> _EXERCISE BRIEF_: The answer is a stretch of the material below, returned exactly: the line containing "key;; get_until key atts", the line containing "match clientsSync kv !! c with Some info => s_RpcID", and all lines between.

[Start of section]

Lemma setTerm_raises t s : is_int32 t -> post (setTerm t) s (fun _ s' => raised s s').
Proof.
  intros Ht u s' E. pose proof (setTerm_spec t s Ht _ _ E) as (H1 & H2 & H3). unfold setTerm, Term in E.
  rewrite bind_gets in E. apply bind_inv in E as (? & s1 & E1 & E). rewrite !bind_modify in E.
  destruct (persistState_saves _ _ _ E) as (H4 & _ & _). unfold raised. rewrite (saved_term _ H4), (saved_vote _ H4). lia.
Qed.

(** A new term, and a vote in it. *)
Lemma raised_new_term {A} t (m : M (Raft Cmd) A) s :
  is_int32 t -> keeps (same term_part) m -> post (setTerm t;; m) s (fun _ s' => raised s s').
Proof.
  intros Ht Km a s' E. apply bind_inv in E as (u & s1 & E1 & E2).
  destruct (setTerm_raises t s Ht _ _ E1) as (H1 & H2 & H3). injection (Km _ _ _ E2) as E3 E4.
  unfold raised, stored_term, stored_vote in *. rewrite E3, E4. done.
Qed.

(** A request of a higher term is answered in it; others change nothing. *)
Lemma follower_requestVote_book args r s : is_int32 (rv_Term args) ->
  post (follower_requestVote args r) s (fun r' s' => raised s s' \/ s' = s /\ (VoteStatus_ r' = VOTE_GRANTED -> CandidateID args = voteFor s)).
Proof.
  intros Ht. unfold follower_requestVote. do 2 wp_step. case_match; [apply post_ret; by right|].
  case_match; [|eapply post_mono; [apply raised_new_term; [done|keeps_auto]|by left]].
  destruct (CandidateID args =? voteFor s) eqn:E; apply post_ret; right; (split; [done|]); [lia|done].
Qed.
Lemma candidate_requestVote_book args r s : is_int32 (rv_Term args) ->
  post (candidate_requestVote args r) s (fun r' s' => raised s s' \/ s' = s /\ (VoteStatus_ r' = VOTE_GRANTED -> CandidateID args = voteFor s)).
Proof.
  intros Ht. unfold candidate_requestVote. do 2 wp_step. case_match; [apply post_ret; by right|].
  case_match; [|eapply post_mono; [apply raised_new_term; [done|keeps_auto]|by left]].
  destruct (CandidateID args =? voteFor s) eqn:E; apply post_ret; right; (split; [done|]); [lia|done].
Qed.
Lemma leader_requestVote_book args r s : is_int32 (rv_Term args) ->
  post (leader_requestVote args r) s (fun r' s' => raised s s' \/ s' = s /\ (VoteStatus_ r' = VOTE_GRANTED -> CandidateID args = voteFor s)).
Proof.
  intros Ht. unfold leader_requestVote, Term. do 2 wp_step. case_match; [apply post_ret; by right|].
  eapply post_mono; [apply raised_new_term; [done|keeps_auto]|by left].
Qed.

(** * What a turn keeps *)

Section kept.
Context (K : Raft Cmd -> Prop).
Context (K_book : forall s s', same book s s' -> K s -> K s').
Context (K_saved : forall s s', saved s' -> ballot s' = ballot s -> K s -> K s').
Context (K_raised : forall s s', raised s s' -> K s -> K s').

Lemma kp_book {A} (m : M (Raft Cmd) A) : keeps (same book) m -> keeps (stable K) m.
Proof. apply keeps_mono. unfold stable. apply K_book. Qed.
#[local] Hint Extern 4 (keeps (stable K) _) => (apply kp_book; solve [eauto with keeps]) : keeps.

Lemma kp_persistState : keeps (stable K) (persistState (Cmd := Cmd)).
Proof.
  intros s u s' E. destruct (persistState_saves s u s' E) as (H1 & _ & H3). intros H.
  apply (K_saved s); [done| |done]. unfold ballot. injection H3. congruence.
Qed.
Lemma kp_persist : keeps (stable K) (persist (Cmd := Cmd)).
Proof. intros s u s' E. destruct (persist_saves s u s' E) as [H1 H2]. intros H. by apply (K_saved s). Qed.
Lemma kp_setTerm t : is_int32 t -> keeps (stable K) (setTerm (Cmd := Cmd) t).
Proof. intros Ht s u s' E. exact (K_raised _ _ (setTerm_raises t s Ht u s' E)). Qed.
#[local] Hint Resolve kp_persistState kp_persist kp_setTerm : keeps.
Lemma inv_step n w w' : votes_inv n w -> sys_step w w' -> no_double_vote w' -> votes_inv n w'.
Proof.
  intros Hi (a & Hw & _ & E) Hh. destruct a as [a|i x|i|q|q|k|k ok|q|i|k]; cbn [sys_exec] in E.
  - by eapply inv_peers.
  - unfold start_command in E. destruct (at_node _ _ _) as [c|] eqn:Ea; [|done]. injection E as <-.
    apply at_node_inv in Ea as (s & b & s' & Hs & Ef & ->). by eapply inv_idle; [..|eapply idle_start| |].
  - unfold deliver_turn in E. destruct (nodes (cl w) !! i) as [s|] eqn:Hs; [|done]. simpl in E.
    destruct (applier_turn _ s) as [[[ms go]|] s'| |] eqn:Ea; try done. injection E as <-.
    by eapply inv_idle; [..|eapply idle_applier| |].
  - unfold repl_look in E. destruct (repls w !! q) as [r|]; [|done]. simpl in E. destruct (nodes (cl w) !! _); [|done]. simpl in E.
    destruct (may_look _ _ _); [|done]. destruct (look _ _ _ _); [|done]. injection E as <-. by apply (inv_same n w).
  - unfold try_call in E. destruct (repls w !! q) as [r|]; [|done]. simpl in E. destruct (rl_pc r); try done. injection E as <-.
    by apply (inv_same n w).
  - unfold arrive in E. destruct (tries w !! k) as [x|]; [|done]. simpl in E. destruct (repls w !! at_repl x) as [r|]; [|done]. simpl in E.
    destruct (at_flight x); try done. destruct (at_node _ _ _) as [c|] eqn:Ea; [|done]. injection E as <-.
    apply at_node_inv in Ea as (s & b & s' & Hs & Ef & ->). by eapply inv_idle; [..|eapply idle_append| |].
  - unfold call_returns in E. destruct (tries w !! k) as [x|]; [|done]. simpl in E. destruct (repls w !! at_repl x) as [r|]; [|done].
    simpl in E. destruct (call_finds _ _ _ _ _); [|done]. injection E as <-. by apply (inv_same n w).
  - unfold repl_reply in E. destruct (repls w !! q) as [r|]; [|done]. simpl in E. destruct (nodes (cl w) !! _) as [s|] eqn:Hs; [|done].
    simpl in E. destruct (rl_pc r); try done. destruct (on_reply _ _ _ _ _ _) as [p s'| |] eqn:Eo; [|done..]. injection E as <-.
    by eapply inv_idle; [..|eapply idle_reply| |].
  - by eapply inv_restart.
  - unfold late_vote in E. destruct (late w !! k) as [[j args]|] eqn:Hk; [|done]. simpl in E.
    destruct (at_node _ _ _) as [c|] eqn:Ea; [|done]. injection E as <-. apply at_node_inv in Ea as (s & b & s' & Hs & Ef & ->).
    pose proof (Forall_lookup_1 _ _ _ _ (vi_late _ _ Hi) Hk) as Hc. simpl in *.
    eapply (inv_ask n w); eauto. rewrite length_insert, (vi_size _ _ Hi). lia.
Qed.

(** * Runs *)

Lemma fresh_inv k c : fresh_cluster k = Some c -> votes_inv k (mkSystem c [] [] [] [] [] [] []).
Proof.
  unfold fresh_cluster. destruct (mapM _ _) as [ns|] eqn:E; [|done]. intros [= <-]. apply mapM_Some_1 in E.
  constructor; simpl; try done; [..|by intros i T ?%elem_of_nil].
  - apply Forall2_length in E. by rewrite length_seq in E.
  - intros i s Hs. destruct (Forall2_lookup_r _ _ _ _ _ E Hs) as (x & Hx & Em). apply lookup_seq in Hx as [-> _]. simpl in Em.
    unfold fresh_node in Em. destruct (Make _ _ _ _) as [s0 []| |] eqn:Ep; [|done..]. injection Em as ->.
    destruct (Make_ballot _ _ _ _ Ep) as (H1 & H2 & H3 & H4 & H5 & H6). injection H1 as M1 M2 M3 M4. constructor.
    + by eapply Make_ok.
    + congruence.
    + intros T. rewrite slots_other by (by rewrite H3). unfold pend. rewrite H2. unfold count_if. simpl. lia.
    + intros args r ch. rewrite H2. by intros [=]%list_elem_of_singleton.
    + intros ch r. rewrite M4. by intros ?%elem_of_nil.
    + intros j args. rewrite M4. by intros ?%elem_of_nil.
    + by intros c T ?%elem_of_nil.
    + unfold store_agrees. rewrite H5, H6. split; [lia|]. by right.
    + rewrite H5. lia.
    + intros Hc%counting_kind. congruence.
  - by intros v c c' T ?%elem_of_nil.
Qed.

Lemma history_grows w w' : sys_step w w' -> grants w ⊆ grants w' /\ stood w ⊆ stood w'.
Proof.
  intros (a & _ & _ & E). destruct a as [[i|i|i k|k|k]|i x|i|q|q|k|k ok|q|i|k]; cbn [sys_exec peers_do] in E;
    unfold turn_of, start_command, deliver_turn, repl_look, try_call, arrive, call_returns, repl_reply, restart_peer, late_vote in E;
    repeat (case_match || (apply bind_Some in E as (? & ? & E))); simplify_eq/=; set_solver.
Qed.

Lemma votes_run k w0 w : start_system k = Some w0 -> rtc sys_step w0 w -> no_double_vote w -> votes_inv k w.
Proof.
  intros E Hr. refine (rtc_ind_r (fun v => no_double_vote v -> votes_inv k v) w0 _ _ w Hr).
  - intros _. unfold start_system in E. destruct (fresh_cluster k) eqn:Ec; [|done]. injection E as <-. by apply fresh_inv.
  - intros v1 v2 _ Hstep IH Hh. destruct (history_grows _ _ Hstep) as [H1 H2]. apply (inv_step k v1); [|done|done].
    apply IH. intros v c T Hin Hst. apply (Hh v c T); auto.
Qed.

(** C7: Election safety, but for one mistake of the code: in any run of a cluster from empty stores, with lost, late and
    repeated requests, timeouts, and peers that crash and start again from their persisters, if no peer gives its vote in a term in
    which it stood for election itself, then no term has two leaders.  The grants that a candidate has
    counted come from different peers, and a peer gives its vote to one candidate per term, also across a restart. *)
Theorem one_leader_per_term k w0 w :
  start_system k = Some w0 -> rtc sys_step w0 w -> no_double_vote w -> one_leader (won w).
Proof.
  intros E Hr Hh i j T Hi Hj. destruct (votes_run k w0 w E Hr Hh) as [_ _ _ _ _ He Hw].
  destruct (Hw i T Hi) as (A1 & A2 & A3). destruct (Hw j T Hj) as (B1 & B2 & B3).
  apply (quorums_meet k (grants w) (stood w) i j T); [done|intros v c; apply Hh|done..].
Qed.
End election_safety.

(** Two elections, with restarts between them: peer 0 wins term 1 with the vote of peer 1, peer 1 term 2 with that of peer 2. *)
Lemma one_leader_per_term_witness :
  grants restarted_run = [(2%nat, 1, 2); (1%nat, 0, 1)] /\ won restarted_run = [(1%nat, 2); (0%nat, 1)] /\
  one_leader (won restarted_run).
Proof.
  assert (grants restarted_run = [(2%nat, 1, 2); (1%nat, 0, 1)]) as Hg by (vm_compute; reflexivity).
  split; [exact Hg|]. split; [vm_compute; reflexivity|].
  apply (one_leader_per_term 3 start3 restarted_run); [vm_compute; reflexivity|exact restarted_steps|].
  intros v c T. rewrite Hg. assert (remove_dups (stood restarted_run) = [(1%nat, 2); (0%nat, 1)]) as Hs by (vm_compute; reflexivity).
  rewrite <- (elem_of_remove_dups (stood restarted_run)), Hs, !elem_of_cons. intros Hv Ht.
  destruct Hv as [[= -> -> ->]|[[= -> -> ->]|[]%elem_of_nil]]; by destruct Ht as [[=]|[[=]|[]%elem_of_nil]].
Defined.
(* ===== verification/KvSrv.v ===== *)
(** The single key/value server (kvsrv/server.go, client.go, common.go).

    The two [sync.Map]s are finite maps.  A handler runs in phases between
    which other handlers may run: syncRpcID, then LoadOrStore, then, when the
    key was there, the update under the value's own lock.  [Put] and [Append]
    compose the phases; [kv_step] interleaves the phases of any number of
    handlers.  RPC identifiers are uint32 and wrap. *)

From S2P Require Import Prelude.

(** * common.go, server.go: data *)

Record PutAppendArgs := mkPutAppendArgs { Key : string; Value : string; ClientID : Z; RpcID : Z }.
Record PutAppendReply := mkPutAppendReply { r_RpcID : Z; r_Value : string }.
Record SyncInfo := mkSyncInfo { s_RpcID : Z; LastValue : string }.
Record KVServer := mkKVServer { kv_data : gmap string string; clientsSync : gmap Z SyncInfo }.

Definition StartKVServer : KVServer := mkKVServer ∅ ∅.

Inductive kv_op : Type := OpPut | OpAppend.
#[export] Instance kv_op_eq_dec : EqDecision kv_op.
Proof. solve_decision. Defined.
#[export] Instance PutAppendArgs_eq_dec : EqDecision PutAppendArgs.
Proof. solve_decision. Defined.

Definition set_sync (c : Z) (i : SyncInfo) (kv : KVServer) : KVServer :=
  mkKVServer (kv_data kv) (<[c := i]> (clientsSync kv)).
Definition set_value (k v : string) (kv : KVServer) : KVServer :=
  mkKVServer (<[k := v]> (kv_data kv)) (clientsSync kv).

(** * server.go: handlers *)

(** Whether the operation is to be carried out, and the reply so far. *)
Definition syncRpcID (args : PutAppendArgs) (reply : PutAppendReply)
    : M KVServer (bool * PutAppendReply) :=
  kv ← gets (fun kv => kv);
  let info := default (mkSyncInfo 1 "") (clientsSync kv !! ClientID args) in
  modify (set_sync (ClientID args) info);;
  if s_RpcID info >? RpcID args then
    mret (false, mkPutAppendReply (to_uint32 (s_RpcID info - 1)) (LastValue info))
  else if s_RpcID info =? RpcID args then
    modify (set_sync (ClientID args) (mkSyncInfo (to_uint32 (s_RpcID info + 1)) (LastValue info)));;
    mret (true, mkPutAppendReply (s_RpcID info) (r_Value reply))
  else throw ExplicitPanic.

(** LoadOrStore: true when the key was there. *)
Definition load_or_store (k v : string) : M KVServer bool :=
  kv ← gets (fun kv => kv);
  match kv_data kv !! k with
  | Some _ => mret true
  | None => modify (set_value k v);; mret false
  end.

(** The update under the value's lock; the result is the reply. *)
Definition locked_update (op : kv_op) (args : PutAppendArgs) (reply : PutAppendReply)
    : M KVServer PutAppendReply :=
  kv ← gets (fun kv => kv);
  let old := default "" (kv_data kv !! Key args) in
  match op with
  | OpPut => modify (set_value (Key args) (Value args));; mret reply
  | OpAppend =>
      match clientsSync kv !! ClientID args with
      | Some info =>
          modify (set_sync (ClientID args) (mkSyncInfo (s_RpcID info) old));;
          modify (set_value (Key args) (old +:+ Value args));;
          mret (mkPutAppendReply (r_RpcID reply) old)
      | None => throw NilDereference
      end
  end.

Definition handle (op : kv_op) (args : PutAppendArgs) (reply : PutAppendReply)
    : M KVServer PutAppendReply :=
  r ← syncRpcID args reply;
  if (fst r : bool) then
    loaded ← load_or_store (Key args) (Value args);
    if (loaded : bool) then locked_update op args (snd r) else mret (snd r)
  else mret (snd r).

Definition Put := handle OpPut.
Definition Append := handle OpAppend.

Definition Get (key : string) : M KVServer string :=
  kv ← gets (fun kv => kv);
  mret (default ""%string (kv_data kv !! key)).

(** * client.go *)

Record Clerk := mkClerk { ck_id : Z; ck_rpcid : Z }.

(** [ClerkID.Add(1)]: the clerk and the counter after it. *)
Definition MakeClerk (counter : Z) : Clerk * Z :=
  let id := to_uint32 (counter + 1) in (mkClerk id 0, id).

(** What becomes of one Call: the request is lost, the request is executed and
    the reply is lost, or the reply arrives. *)
Inductive attempt : Type := RequestLost | ReplyLost | Answered.

Definition emptyReply : PutAppendReply := mkPutAppendReply 0 "".

(** The retry loop; [None] while no attempt was answered. *)
Fixpoint call_until (op : kv_op) (args : PutAppendArgs) (atts : list attempt)
    : M KVServer (option PutAppendReply) :=
  match atts with
  | [] => mret None
  | RequestLost :: atts => call_until op args atts
  | ReplyLost :: atts => handle op args emptyReply;; call_until op args atts
  | Answered :: _ => r ← handle op args emptyReply; mret (Some r)
  end.

Definition PutAppend (ck : Clerk) (key value : string) (op : kv_op) (atts : list attempt)
    : M KVServer (option (string * Clerk)) :=
  let args := mkPutAppendArgs key value (ck_id ck) (to_uint32 (ck_rpcid ck + 1)) in
  r ← call_until op args atts;
  mret ((fun r => (r_Value r, mkClerk (ck_id ck) (r_RpcID r))) <$> r).

Fixpoint get_until (key : string) (atts : list attempt) : M KVServer (option string) :=
  match atts with
  | [] => mret None
  | RequestLost :: atts => get_until key atts
  | ReplyLost :: atts => Get key;; get_until key atts
  | Answered :: _ => v ← Get key; mret (Some v)
  end.

(** * Specification: a map and operations on it *)

Definition apply_op (op : kv_op) (k v : string) (m : gmap string string) : gmap string string :=
  match op with
  | OpPut => <[k := v]> m
  | OpAppend => <[k := default "" (m !! k) +:+ v]> m
  end.

(** The identifier the server expects next from a client. *)
Definition expected (kv : KVServer) (c : Z) : Z :=
  match clientsSync kv !! c with Some info => s_RpcID info | None => 1 end.

(** The value remembered for a client's last Append. *)
Definition remembered (kv : KVServer) (c : Z) : string :=
  match clientsSync kv !! c with Some info => LastValue info | None => "" end.

Lemma syncRpcID_run args reply kv :
  let e := expected kv (ClientID args) in
  syncRpcID args reply kv =
  if e >? RpcID args then
    Done (false, mkPutAppendReply (to_uint32 (e - 1)) (remembered kv (ClientID args)))
      (set_sync (ClientID args) (mkSyncInfo e (remembered kv (ClientID args))) kv)
  else if e =? RpcID args then
    Done (true, mkPutAppendReply e (r_Value reply))
      (set_sync (ClientID args) (mkSyncInfo (to_uint32 (e + 1)) (remembered kv (ClientID args))) kv)
  else Panicked ExplicitPanic
    (set_sync (ClientID args) (mkSyncInfo e (remembered kv (ClientID args))) kv).
Proof.
  unfold syncRpcID, expected, remembered. rewrite bind_gets, bind_modify.
  assert (forall c i j kv, set_sync c i (set_sync c j kv) = set_sync c i kv) as Hss.
  { intros. unfold set_sync. simpl. by rewrite insert_insert_eq. }
  destruct (clientsSync kv !! ClientID args) as [[e l]|] eqn:E; cbn [default s_RpcID LastValue];
    (destruct (_ >? _); [done|]); (destruct (_ =? _); [|done]); by rewrite bind_modify, Hss.
Qed.

(** * Interleaved handlers *)

Inductive stage : Type := Synced | Loaded.
#[export] Instance stage_eq_dec : EqDecision stage.
Proof. solve_decision. Defined.

(** A handler that accepted its request and has not finished. *)
Record thread := mkThread {
  th_request : kv_op * PutAppendArgs; th_reply : PutAppendReply; th_stage : stage }.

(** The server, the handlers under way, and the requests that took effect, in
    that order. *)
Record kv_world := KW { server : KVServer; threads : list thread; history : list (kv_op * PutAppendArgs) }.

Inductive kv_step : kv_world -> kv_world -> Prop :=
  | kv_duplicate args r kv kv' ths h :
      syncRpcID args emptyReply kv = Done (false, r) kv' -> kv_step (KW kv ths h) (KW kv' ths h)
  | kv_begin op args r kv kv' ths h :
      0 < RpcID args < 2^32 - 1 ->
      syncRpcID args emptyReply kv = Done (true, r) kv' ->
      kv_step (KW kv ths h) (KW kv' (ths ++ [mkThread (op, args) r Synced]) h)
  | kv_stored q r kv kv' l l' h :
      load_or_store (Key (snd q)) (Value (snd q)) kv = Done false kv' ->
      kv_step (KW kv (l ++ mkThread q r Synced :: l') h) (KW kv' (l ++ l') (h ++ [q]))
  | kv_loaded q r kv kv' l l' h :
      load_or_store (Key (snd q)) (Value (snd q)) kv = Done true kv' ->
      kv_step (KW kv (l ++ mkThread q r Synced :: l') h) (KW kv' (l ++ mkThread q r Loaded :: l') h)
  | kv_updated q r r' kv kv' l l' h :
      locked_update (fst q) (snd q) r kv = Done r' kv' ->
      kv_step (KW kv (l ++ mkThread q r Loaded :: l') h) (KW kv' (l ++ l') (h ++ [q])).

Definition replay (h : list (kv_op * PutAppendArgs)) : gmap string string :=
  foldl (fun m q => apply_op (fst q) (Key (snd q)) (Value (snd q)) m) ∅ h.

(** The requests that were accepted. *)
Definition accepted (w : kv_world) : list (kv_op * PutAppendArgs) :=
  history w ++ (th_request <$> threads w).

Definition request_id (q : kv_op * PutAppendArgs) : Z * Z := (ClientID (snd q), RpcID (snd q)).

Record kv_inv (w : kv_world) : Prop := {
  kv_replay : kv_data (server w) = replay (history w);
  kv_keys : forall t, t ∈ threads w -> th_stage t = Loaded ->
    is_Some (kv_data (server w) !! Key (snd (th_request t)));
  kv_known : forall t, t ∈ threads w ->
    is_Some (clientsSync (server w) !! ClientID (snd (th_request t)));
  kv_once : NoDup (request_id <$> accepted w);
  kv_numbers : forall c i, (c, i) ∈ request_id <$> accepted w <-> 1 <= i < expected (server w) c }.

Lemma replay_snoc h q :
  replay (h ++ [q]) = apply_op (fst q) (Key (snd q)) (Value (snd q)) (replay h).
Proof. unfold replay. by rewrite foldl_app. Qed.
(* ===== verification/Bitset.v ===== *)
(** porcupine/bitset.go: the bit set of the linearizability checker.

    A set is its slice of uint64 words; set and clear change the slice in
    place, so the caller that wants the old value clones first: here they
    return the new slice.  Positions are unsigned. *)

From S2P Require Import Prelude.

Abbreviation bitset := (list Z).

Section ops.
Context {S : Type}.

Definition newBitset (bits : Z) : bitset :=
  let extra := if bits mod 64 =? 0 then 0 else 1 in
  replicate (Z.to_nat (bits / 64 + extra)) 0.

Definition bs_clone (b : bitset) : bitset := b.

Definition bitsetIndex (pos : Z) : Z * Z := (pos / 64, pos mod 64).

Definition bs_set (b : bitset) (pos : Z) : M S bitset :=
  let '(major, minor) := bitsetIndex pos in
  w ← go_index b major;
  go_update b major (Z.lor w (to_uint64 (Z.shiftl 1 minor))).

Definition bs_clear (b : bitset) (pos : Z) : M S bitset :=
  let '(major, minor) := bitsetIndex pos in
  w ← go_index b major;
  go_update b major (Z.ldiff w (to_uint64 (Z.shiftl 1 minor))).

Definition bs_get (b : bitset) (pos : Z) : M S bool :=
  let '(major, minor) := bitsetIndex pos in
  w ← go_index b major;
  mret (negb (Z.land w (to_uint64 (Z.shiftl 1 minor)) =? 0)).

(** bits.OnesCount64 *)
Definition onesCount64 (w : Z) : Z := count_if (Z.testbit w) (seqZ 0 64).

Definition popcnt (b : bitset) : Z := foldl (fun total v => total + onesCount64 v) 0 b.

Definition bs_hash (b : bitset) : Z := foldl (fun h v => Z.lxor h v) (to_uint64 (popcnt b)) b.

Definition bs_equals (b b2 : bitset) : bool :=
  (length b =? length b2)%nat && forallb (fun p => fst p =? snd p) (zip b b2).
End ops.

(** * Specification *)

(** Membership of a position. *)
Definition mem (b : bitset) (i : Z) : bool :=
  match nthZ b (i / 64) with Some w => Z.testbit w (i mod 64) | None => false end.

Definition bs_room (b : bitset) : Z := 64 * lenZ b.

Lemma shift_pow minor : 0 <= minor < 64 -> to_uint64 (Z.shiftl 1 minor) = 2 ^ minor.
Proof.
  intros H. rewrite Z.shiftl_1_l. apply to_uint64_small. split; [lia|].
  apply Z.pow_lt_mono_r; lia.
Qed.

Lemma word_range b i : 0 <= i < bs_room b -> 0 <= i / 64 < lenZ b /\ 0 <= i mod 64 < 64.
Proof.
  unfold bs_room. intros H. pose proof (Z.mod_pos_bound i 64). pose proof (Z.div_mod i 64). lia.
Qed.

(** Rewriting the word of position [i] in one bit. *)
Lemma mem_update b i w w' v j :
  0 <= i < bs_room b -> nthZ b (i / 64) = Some w ->
  Z.testbit w' (i mod 64) = v ->
  (forall k, 0 <= k -> k <> i mod 64 -> Z.testbit w' k = Z.testbit w k) ->
  mem (<[Z.to_nat (i / 64) := w']> b) j = if decide (j = i) then v else mem b j.
Proof.
  intros Hi Hw Hv Hother. destruct (word_range b i Hi) as [H1 H2]. unfold mem.
  unfold nthZ in *. rewrite decide_True in Hw by lia.
  case_decide as Ej.
  - destruct (decide (j / 64 = i / 64)) as [E|E].
    + rewrite E. rewrite list_lookup_insert_eq by lia.
      case_decide as Eji; [subst; done|]. rewrite Hw. apply Hother.
      * pose proof (Z.mod_pos_bound j 64). lia.
      * intros Em. apply Eji. rewrite (Z.div_mod j 64), (Z.div_mod i 64) by lia. congruence.
    + rewrite list_lookup_insert_ne by lia. case_decide as Eji; [subst; done|done].
  - case_decide as Eji; [subst; lia|done].
Qed.

Lemma bs_set_run {S} b i (s : S) :
  0 <= i < bs_room b ->
  exists b', bs_set b i s = Done b' s /\ length b' = length b /\
    forall j, mem b' j = if decide (j = i) then true else mem b j.
Proof.
  intros Hi. destruct (word_range b i Hi) as [H1 H2]. unfold bs_set, bitsetIndex.
  destruct (nthZ_in_range b (i / 64)) as [w Hw]; [lia|].
  rewrite (bind_done _ _ _ _ _ (go_index_ok _ _ _ _ Hw)), shift_pow, go_update_ok by lia.
  eexists. split; [reflexivity|]. split; [apply length_insert|]. intros j.
  eapply mem_update; [done|exact Hw| |].
  - rewrite Z.lor_spec, Z.pow2_bits_true by lia. apply orb_true_r.
  - intros k Hk Hne. rewrite Z.lor_spec, Z.pow2_bits_false by lia. apply orb_false_r.
Qed.

Lemma bs_clear_run {S} b i (s : S) :
  0 <= i < bs_room b ->
  exists b', bs_clear b i s = Done b' s /\ length b' = length b /\
    forall j, mem b' j = if decide (j = i) then false else mem b j.
Proof.
  intros Hi. destruct (word_range b i Hi) as [H1 H2]. unfold bs_clear, bitsetIndex.
  destruct (nthZ_in_range b (i / 64)) as [w Hw]; [lia|].
  rewrite (bind_done _ _ _ _ _ (go_index_ok _ _ _ _ Hw)), shift_pow, go_update_ok by lia.
  eexists. split; [reflexivity|]. split; [apply length_insert|]. intros j.
  eapply mem_update; [done|exact Hw| |].
  - rewrite Z.ldiff_spec, Z.pow2_bits_true by lia. apply andb_false_r.
  - intros k Hk Hne. rewrite Z.ldiff_spec, Z.pow2_bits_false by lia. apply andb_true_r.
Qed.

Lemma bs_get_run {S} b i (s : S) : 0 <= i < bs_room b -> bs_get b i s = Done (mem b i) s.
Proof.
  intros Hi. destruct (word_range b i Hi) as [H1 H2]. unfold bs_get, bitsetIndex, mem.
  destruct (nthZ_in_range b (i / 64)) as [w Hw]; [lia|].
  rewrite (bind_done _ _ _ _ _ (go_index_ok _ _ _ _ Hw)), shift_pow, Hw by lia.
  unfold mret, M_ret. f_equal.
  destruct (Z.testbit w (i mod 64)) eqn:E.
  - apply negb_true_iff, Z.eqb_neq. intros H0.
    assert (Z.testbit (Z.land w (2 ^ (i mod 64))) (i mod 64) = true) as Ht.
    { by rewrite Z.land_spec, E, Z.pow2_bits_true by lia. }
    by rewrite H0, Z.bits_0 in Ht.
  - apply negb_false_iff, Z.eqb_eq. apply Z.bits_inj'. intros k Hk.
    rewrite Z.land_spec, Z.bits_0. destruct (decide (k = i mod 64)) as [->|Hne].
    + by rewrite E.
    + rewrite Z.pow2_bits_false by lia. apply andb_false_r.
Qed.

Lemma bs_equals_spec b b2 : bs_equals b b2 = true <-> b = b2.
Proof.
  unfold bs_equals. revert b2. induction b as [|x b IH]; intros [|y b2]; simpl; try (by split).
  specialize (IH b2). rewrite !andb_true_iff, Z.eqb_eq in *. simpl in *. naive_solver.
Qed.

Lemma newBitset_empty n i : mem (newBitset n) i = false.
Proof.
  unfold mem, newBitset. destruct (nthZ _ _) as [w|] eqn:E; [|done].
  unfold nthZ in E. case_decide; [|done]. apply lookup_replicate in E as [-> _]. apply Z.bits_0.
Qed.

Lemma newBitset_room n : 0 <= n -> n <= bs_room (newBitset n).
Proof.
  intros Hn. unfold bs_room, newBitset. rewrite length_replicate.
  pose proof (Z.div_mod n 64). pose proof (Z.mod_pos_bound n 64). pose proof (Z.div_pos n 64).
  case_bool; lia.
Qed.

[End of section]

> _EXERCISE SOLUTION_:
  | ReplyLost :: atts => Get key;; get_until key atts
  | Answered :: _ => v ← Get key; mret (Some v)
  end.

(** * Specification: a map and operations on it *)

Definition apply_op (op : kv_op) (k v : string) (m : gmap string string) : gmap string string :=
  match op with
  | OpPut => <[k := v]> m
  | OpAppend => <[k := default "" (m !! k) +:+ v]> m
  end.

(** The identifier the server expects next from a client. *)
Definition expected (kv : KVServer) (c : Z) : Z :=
  match clientsSync kv !! c with Some info => s_RpcID info | None => 1 end.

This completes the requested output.